(Collected data entries)
Record AttemptContext := mkAttemptContext {
  phase : ClientTunnelPhase;
  attempt_kind : ClientTunnelAttemptKind;
  context_addr : bytes
}.
Record ConnectionContext := mkConnectionContext { connection_addr : bytes; resolved_server_addr : bytes }.

Definition client_tunnel_phase (connected_once : bool) : ClientTunnelPhase :=
  if connected_once then Reconnecting else Establishing.
Definition client_tunnel_attempt_kind (is_fresh_attempt : bool) : ClientTunnelAttemptKind :=
  if is_fresh_attempt then InitialAttempt else RetryAttempt.

(** [host:port], with IPv6 literals bracketed. *)
Definition configured_server_addr (server_hostname : bytes) (server_port : Z) : bytes :=
  if contains_byte ":"%char server_hostname
     && negb (match server_hostname with c :: _ => byte_eqb c "["%char | [] => false end)
  then bs "[" ++ server_hostname ++ bs "]:" ++ show_uint server_port
  else server_hostname ++ bs ":" ++ show_uint server_port.
Definition display_server_address (a : ServerAddress) : bytes := configured_server_addr (sa_hostname a) (sa_port a).

Section Attempts.
Context {E : Type} `{QuicErrors E}.

Definition is_tls_access_denied (error : E) : bool :=
  bool_decide (transport_error error = Some (crypto TLS_ACCESS_DENIED_ALERT)) ||
  bool_decide (connection_closed error = Some (crypto TLS_ACCESS_DENIED_ALERT)).

Definition is_clean_client_tunnel_close (error : E) : bool :=
  match application_closed error with
  | Some code => code =? 256
  | None => match connection_closed error with Some code => code =? NO_ERROR | None => false end
  end.

(** [ClientConnectError]; [TunnelTransport] is [Tunnel] with [TunnelError::Transport] and the
    error it carries. *)
Inductive ClientConnectError :=
| BindFailed
| ConnectFailed
| Handshake (e : E)
| TunnelTransport (e : E)
| TunnelFailed (e : TunnelError).

Definition is_unauthorized_client_identity (e : ClientConnectError) : bool :=
  match e with Handshake e | TunnelTransport e => is_tls_access_denied e | _ => false end.
Definition is_wrong_generation (e : ClientConnectError) : bool :=
  match e with TunnelFailed WrongGeneration => true | _ => false end.

(** [ClientStartupError], as far as an attempt can meet it. *)
Inductive ClientStartupError :=
| LocalMaterial (message : bytes)
| ResolveFailed
| MissingServerAddress (server_hostname : bytes)
| StartupConnect (e : ClientConnectError).

Inductive AttemptFailureKind :=
| ResolutionFailure (c : AttemptContext)
| UnauthorizedFailure (c : AttemptContext)
| TransportFailure (c : AttemptContext) (resolved : bytes)
| WrongGenerationFailure
| UnclassifiedFailure.

(** [TunnelAttemptOutcome], with what is reported when it connects. *)
Inductive AttemptOutcome :=
| ConnectedTo (context : ConnectionContext)
| Retryable (k : AttemptFailureKind)
| FatalLocalMaterial (message : bytes).

(** [resolve_first], on the resolver's answer. *)
Definition resolve_first (address : ServerAddress) (answer : option (list bytes)) : result ClientStartupError bytes :=
  addresses ← ok_or ResolveFailed answer; ok_or (MissingServerAddress (sa_hostname address)) (head addresses).

Definition classify_connect_failure (error : ClientStartupError) (context : AttemptContext) (resolved : bytes) :
    AttemptOutcome :=
  match error with
  | StartupConnect connect_error =>
      Retryable (if is_wrong_generation connect_error then WrongGenerationFailure
                 else if is_unauthorized_client_identity connect_error then UnauthorizedFailure context
                 else TransportFailure context resolved)
  | LocalMaterial message => FatalLocalMaterial message
  | ResolveFailed => FatalLocalMaterial (bs "failed to resolve the Server hostname")
  | MissingServerAddress hostname =>
      FatalLocalMaterial (bs "the Server hostname did not resolve to any addresses: " ++ hostname)
  end.

(** ** The attempts of one address worker *)

Record Attempts := mkAttempts {
  connected_once : bool;
  establish_attempts : Z;
  in_flight : gmap nat (bool * ServerAddress * AttemptContext)
}.
Definition attempts_new : Attempts := mkAttempts false 0 ∅.

(** [attempt] up to its first suspension, and from the answers of the resolver and of
    [PreparedClient] on. *)
Definition attempt_begin (i : nat) (candidate : bool) (address : ServerAddress) (s : Attempts) : Attempts :=
  let phase := client_tunnel_phase (connected_once s) in
  let context kind := mkAttemptContext phase kind (display_server_address address) in
  if candidate
  then mkAttempts (connected_once s) (establish_attempts s) (<[i := (true, address, context RetryAttempt)]> (in_flight s))
  else mkAttempts (connected_once s) (establish_attempts s + 1)
         (<[i := (false, address, context (client_tunnel_attempt_kind (establish_attempts s =? 0)))]> (in_flight s)).

Definition attempt_end (i : nat) (candidate : bool) (address : ServerAddress) (context : AttemptContext) (resolved : option (list bytes))
    (connected : result ClientStartupError unit) (s : Attempts) : Attempts * AttemptOutcome :=
  let s' := mkAttempts (connected_once s) (establish_attempts s) (delete i (in_flight s)) in
  match resolve_first address resolved with
  | Err _ => (s', Retryable (ResolutionFailure context))
  | Ok resolved =>
      match connected with
      | Err error => (s', classify_connect_failure error context resolved)
      | Ok _ =>
          (if candidate then s' else mkAttempts true 0 (in_flight s'),
           ConnectedTo (mkConnectionContext (context_addr context) resolved))
      end
  end.

(** [Dropped]: the future of the attempt is dropped. *)
Inductive AttemptAction :=
| Begin (i : nat) (candidate : bool) (address : ServerAddress)
| End (i : nat) (resolved : option (list bytes)) (connected : result ClientStartupError unit)
| Dropped (i : nat).

Inductive AttemptEvent :=
| AttemptBegan (candidate : bool) (context : AttemptContext)
| AttemptEnded (candidate : bool) (outcome : AttemptOutcome).

(** The attempts with the events they made, latest first. *)
Definition attempts_exec (s : Attempts * list AttemptEvent) (a : AttemptAction) : next (Attempts * list AttemptEvent) :=
  let '(s, log) := s in
  match a with
  | Begin i candidate address =>
      match in_flight s !! i with
      | Some _ => Disabled
      | None =>
          let s' := attempt_begin i candidate address s in
          match in_flight s' !! i with
          | Some (_, _, context) => Steps (s', AttemptBegan candidate context :: log)
          | None => Panics
          end
      end
  | End i resolved connected =>
      match in_flight s !! i with
      | Some (candidate, address, context) =>
          let '(s', outcome) := attempt_end i candidate address context resolved connected s in
          Steps (s', AttemptEnded candidate outcome :: log)
      | None => Disabled
      end
  | Dropped i =>
      match in_flight s !! i with
      | Some _ => Steps (mkAttempts (connected_once s) (establish_attempts s) (delete i (in_flight s)), log)
      | None => Disabled
      end
  end.

(** ** The end of a connection *)

Inductive ConnectionEnd :=
| CleanEnd (c : ConnectionContext)
| UnauthorizedEnd (c : ConnectionContext)
| TransportEnd (c : ConnectionContext)
| WithdrawalFailure (why : ProtocolFailure).

Definition classify_connection_end (error : E) (context : ConnectionContext) : ConnectionEnd :=
  if is_tls_access_denied error then UnauthorizedEnd context
  else if is_clean_client_tunnel_close error then CleanEnd context
  else TransportEnd context.

(** [report_withdrawal]: only a protocol failure fails the process. *)
Definition report_withdrawal (withdrawal : option WithdrawalOutcome) : result ConnectionEnd unit :=
  match withdrawal with
  | Some (Failed why) => Err (WithdrawalFailure why)
  | None | Some Confirmed | Some (Unconfirmed _) => Ok tt
  end.
End Attempts.

(** ** [Client::run_with_shutdown] *)

(** In the loop; closed and flushing, with the outcome to return; returned. *)
Inductive RunPlace :=
| Looping
| FlushingWith (o : option WithdrawalOutcome)
| RunReturned (r : result CloseReason (option WithdrawalOutcome)).

(** [withdrawing] is the withdrawal future once it is started, which then has the connection. *)
Record Run := mkRun {
  run_place : RunPlace;
  accepting : bool;
  run_mode : option ShutdownMode;
  deadline : option Z;
  clock : Z;
  connection_link : CloseReason;
  withdrawing : option Withdrawing;
  credit_released : bool;
  handlers : nat
}.

Definition run_new (clock : Z) : Run := mkRun Looping true None None clock Open None true 0.

Definition run_link (r : Run) : CloseReason :=
  match withdrawing r with Some w => link w | None => connection_link r end.

Definition at_run (p : RunPlace) (r : Run) : Run :=
  mkRun p (accepting r) (run_mode r) (deadline r) (clock r) (connection_link r) (withdrawing r) (credit_released r)
    (handlers r).
Definition with_withdrawal (w : Withdrawing) (r : Run) : Run :=
  mkRun (run_place r) (accepting r) (run_mode r) (deadline r) (clock r) (connection_link r) (Some w) (credit_released r)
    (handlers r).
Definition with_link (c : CloseReason) (r : Run) : Run :=
  mkRun (run_place r) (accepting r) (run_mode r) (deadline r) (clock r) c (withdrawing r) (credit_released r)
    (handlers r).

(** [ClientTunnel::close] *)
Definition close_run (r : Run) : Run :=
  match withdrawing r with
  | Some w => with_withdrawal (mkWithdrawing (close_connection (link w) H3_NO_ERROR) (Withdrawal.withdrawal_confirmed w)
                (replenishing w) (idle_released w) (attempts w) (withdrawal_phase w)) r
  | None => with_link (close_connection (connection_link r) H3_NO_ERROR) r
  end.

(** The end of the loop: a confirmation received stays one. *)
Definition conclude (w : Withdrawing) (o : WithdrawalOutcome) (r : Run) : Run :=
  at_run (FlushingWith (Some (if Withdrawal.withdrawal_confirmed w then Confirmed else o))) (close_run r).

(** A poll of the [select!], in its order; [stream] is what [accept_tunnel_stream] has. *)
Definition run_poll (duration : Z) (stream : option (option unit)) (r : Run) : next Run :=
  let accept :=
    match stream with
    | Some s =>
        if accepting r then
          match s with
          | Some _ => Steps (mkRun (run_place r) (accepting r) (run_mode r) (deadline r) (clock r) (connection_link r)
                               (withdrawing r) (credit_released r) (S (handlers r)))
          | None => Steps (mkRun (run_place r) false (run_mode r) (deadline r) (clock r) (connection_link r)
                             (withdrawing r) (credit_released r) (handlers r))
          end
        else Disabled
    | None => Disabled
    end in
  match withdrawing r with
  | Some w =>
      match withdrawal_phase w with
      | Ended o => Steps (conclude w o r)
      | _ =>
          match run_mode r with
          | Some Fast => Steps (conclude w (Unconfirmed FastShutdown) r)
          | _ =>
              if match deadline r with Some t => t <=? clock r | None => false end
              then Steps (conclude w (Unconfirmed DrainDeadline) r)
              else accept
          end
      end
  | None =>
      match run_mode r with
      | Some m =>
          if bool_decide (m = Graceful) && negb (duration =? 0)
          then Steps (with_withdrawal (withdrawal (connection_link r)) r)
          else Steps (at_run (FlushingWith None) (close_run r))
      | None => if is_closed (connection_link r) then Steps (at_run (RunReturned (Err (connection_link r))) r) else accept
      end
  end.

Inductive RunAction :=
| RunPolls (stream : option (option unit))
| InWithdrawal (e : WithdrawalEvent)
| Flushed
| ConnectionLostAction (c : CloseReason)
| RunStarted (m : ShutdownMode)
| Passes (t : Z).

Definition run_exec (duration : Z) (r : Run) (a : RunAction) : next Run :=
  match a with
  | RunPolls stream => match run_place r with Looping => run_poll duration stream r | _ => Disabled end
  | InWithdrawal e =>
      match run_place r, withdrawing r with
      | Looping, Some w =>
          match withdrawal_step w e with Some w' => Steps (with_withdrawal w' r) | None => Disabled end
      | _, _ => Disabled
      end
  | Flushed => match run_place r with FlushingWith o => Steps (at_run (RunReturned (Ok o)) r) | _ => Disabled end
  | ConnectionLostAction c =>
      match withdrawing r, connection_link r with
      | None, Open => if is_closed c then Steps (with_link c r) else Disabled
      | _, _ => Disabled
      end
  | RunStarted m =>
      let mode := match m with Fast => Fast | Graceful => default Graceful (run_mode r) end in
      Steps (mkRun (run_place r) (accepting r) (Some mode) (Some (default (clock r + duration) (deadline r))) (clock r)
               (connection_link r) (withdrawing r) (credit_released r) (handlers r))
  | Passes t => if clock r <=? t then
                  Steps (mkRun (run_place r) (accepting r) (run_mode r) (deadline r) t (connection_link r) (withdrawing r)
                           (credit_released r) (handlers r))
                else Disabled
  end.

WORK TASK - Write out exactly the lines above between the line with "(** [TunnelAttemptOutcome], with" and the line with "Definition resolve_first (address", inclusive, and nothing beyond them.

WRITTEN SOLUTION -
(** [TunnelAttemptOutcome], with what is reported when it connects. *)
Inductive AttemptOutcome :=
| ConnectedTo (context : ConnectionContext)
| Retryable (k : AttemptFailureKind)
| FatalLocalMaterial (message : bytes).

(** [resolve_first], on the resolver's answer. *)
Definition resolve_first (address : ServerAddress) (answer : option (list bytes)) : result ClientStartupError bytes :=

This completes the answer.